Der Schädling hat in Österreich seit Montagabend nicht weniger als fünf Millionen Mal zugeschlagen - so oft wie kein anderer in diesem Jahr, so Josef Pichlmayr vom Software-Unternehmen Ikarus in Wien. "Wir haben den Wurm gegen 23.00 Uhr das erste Mal registriert, als die Sensoren im Rahmen unseres Virenfrühwarnprogramms Alarm geschlagen haben. Noch in der Nacht haben wir ein Update unseres Anti-Viren-Programms durchgeführt", sagte Pichlmayr und fügte ironisch hinzu: "Seither zählen wir nur noch."
Clever gemacht
Nach den Angaben des Fachmanns handelt es sich nicht um einen grundsätzlich neuen, aber sehr clever gemachten Virus, der so wie Spammer verschiedene Namen und Adressen kombiniert.

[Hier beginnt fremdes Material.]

Lemma assemblyBranch_orderly sec ops st :
  (forall item, item ∈ ops -> 0 <= Balanced.count item) ->
  orderly st -> orderly (assemblyBranch uuidv4 sec ops st).
Proof.
  intros Hcount (Hpacked & Htr & Hsep).
  pose proof (assemblyBranch_packed uuidv4 sec ops st Hcount Hpacked) as Hpacked'.
  pose proof (assemblyBranch_cursors_le uuidv4 sec ops st) as Hle'.
  assert (Hpre : exists pre,
             layout (assemblyBranch uuidv4 sec ops st) = layout st ++ pre
             /\ Forall (beyond (cursors st)) pre).
  { rewrite assemblyBranch_eq; simpl.
    set (startX := assemblyStart (cursors st)).
    set (st1 := addBoard uuidv4 _ _ _ _).
    assert (Hstart : forall c, startX <= c ->
                       forall lane, LaneCursors.get (cursors st) lane + SECTION_GAP_X <= c).
    { intros c Hc lane. unfold startX, assemblyStart, max4 in Hc.
      destruct lane; simpl; lia. }
    set (P := fun acc : St * Z =>
                (exists pre, layout acc.1 = layout st ++ pre
                             /\ Forall (beyond (cursors st)) pre)
                /\ startX <= acc.2).
    assert (H1 : P (st1, startX)).
    { split; [|simpl; lia]. eexists. split; [reflexivity|].
      apply Forall_singleton. repeat split; done. }
    assert (H2 : P (fold_left (placeMainOp uuidv4 sec)
                              (filter (fun i => isButton i <> true) ops) (st1, startX))).
    { apply (fold_left_inv P); [done|].
      intros [st0 c0] item Hitem ((pre & Hl & Hb) & Hc0).
      apply list_elem_of_filter in Hitem as [_ Hitem]. specialize (Hcount _ Hitem).
      rewrite placeMainOp_eq. split; simpl in *.
      - eexists. split; [by rewrite Hl, <- app_assoc|].
        apply Forall_app. split; [done|]. apply beyond_rows. by apply Hstart.
      - unfold ceilDiv, MACHINE_SPACING_X. Z.div_mod_to_equations. lia. }
    destruct (fold_left (placeMainOp uuidv4 sec) _ _) as [st2 ac].
    destruct H2 as [H2 _].
    assert (H3 : P (fold_left (placeButtonOp uuidv4 sec)
                              (filter (fun i => isButton i = true) ops) (st2, startX))).
    { apply (fold_left_inv P); [split; [done|simpl; lia]|].
      intros [st0 c0] item _ ((pre & Hl & Hb) & Hc0).
      rewrite placeButtonOp_eq. split; simpl in *.
      - eexists. split; [by rewrite Hl, <- app_assoc|].
        apply Forall_app. split; [done|]. apply beyond_run.
        by apply Hstart.
      - unfold MACHINE_SPACING_X. lia. }
    destruct (fold_left (placeButtonOp uuidv4 sec) _ _) as [st3 dc].
    destruct H3 as [H3 _]. exact H3. }
  destruct Hpre as (pre & Hl & Hb).
  split; [done|]. split.
  - rewrite Hl. eapply trolleysBehind_mono; [|exact Hle'].
    by eapply trolleysBehind_app_beyond.
  - rewrite Hl. by eapply separated_app_beyond.
Qed.

Lemma runSections_orderly balancedOps :
  (forall item, item ∈ balancedOps -> 0 <= Balanced.count item) ->
  orderly (runSections uuidv4 balancedOps).
Proof.
  intros Hcount. unfold runSections.
  pose proof (groupSections_bucket balancedOps) as Hbucket.
  destruct (groupSections balancedOps) as [m order]; simpl in *.
  apply (fold_left_inv orderly).
  - split; [|split].
    + split; [constructor|]. intros e He. by apply elem_of_nil in He.
    + intros f Hf. by apply elem_of_nil in Hf.
    + intros i j e f Hi. done.
  - intros st sec Hsec Hst. unfold processSection. destruct (includes _ _).
    + apply assemblyBranch_orderly; [|done].
      intros item Hitem. rewrite Hbucket in Hitem by done.
      apply list_elem_of_filter in Hitem. apply Hcount. tauto.
    + by apply partsBranch_orderly.
Qed.

End Orderly.

(** X9: the fixtures keep the sections apart.  Reading the layout in
    order, a machine listed before an inspection table of its own pair of
    lanes stands more than 1.0 before the table, and a machine listed after
    a trolley of its own pair stands at least 1.0 beyond the trolley. *)
Theorem X9_fixtures_separate_sections uuid (ops : list Operation.t) (D W : Q)
    (l : list MachinePosition.t) :
  generateLayout uuid ops D W = Ok l -> separated l.
Proof.
  unfold generateLayout.
  destruct (calculateMachineRequirements ops D W) as [balanced|] eqn:Hcalc; [|done].
  intros [= <-]. apply runSections_orderly.
  intros item Hitem. pose proof (planned_counts _ _ _ _ Hcalc item Hitem). lia.
Qed.

(** * Properties of the line store *)

Lemma findIndexFrom_range {T} (p : T -> bool) (l : list T) : forall i,
  findIndexFrom p l i = -1 \/
  i <= findIndexFrom p l i < i + Z.of_nat (length l).
Proof.
  induction l as [|a l IH]; intros i; simpl; [by left|].
  destruct (p a); [right; lia|].
  destruct (IH (i + 1)) as [->|H]; [by left|right; lia].
Qed.

Lemma findIndexFrom_None {T} (p : T -> bool) (l : list T) : forall i,
  0 <= i ->
  (findIndexFrom p l i = -1 <-> List.find p l = None).
Proof.
  induction l as [|a l IH]; intros i Hi; simpl; [done|].
  destruct (p a).
  - split; [lia|done].
  - apply IH. lia.
Qed.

Wie frühere Sober-Würmer ist offenbar auch diese Variante deutschen Ursprungs. Alle nehmen nämlich auf aktuelle (politische) Ereignisse in Deutschland Bezug.
Vorsicht bei diesem Text, das Attachment ("Akte4231.zip") nicht öffnen!
Mail von "BKA@BKA.de"
Betreff: Ermittlungsverfahren wurde eingeleitet
Sehr geehrte Dame, sehr geehrter Herr,
das Herunterladen von Filmen, Software und MP3s ist illegal und somit strafbar. Wir moechten Ihnen hiermit vorab mitteilen, dass Ihr Rechner unter der IP 155.131.114.187 erfasst wurde. Der Inhalt Ihres Rechner wurde als Beweismittel sichergestellt und es wird ein Ermittlungsverfahren gegen Sie eingleitet.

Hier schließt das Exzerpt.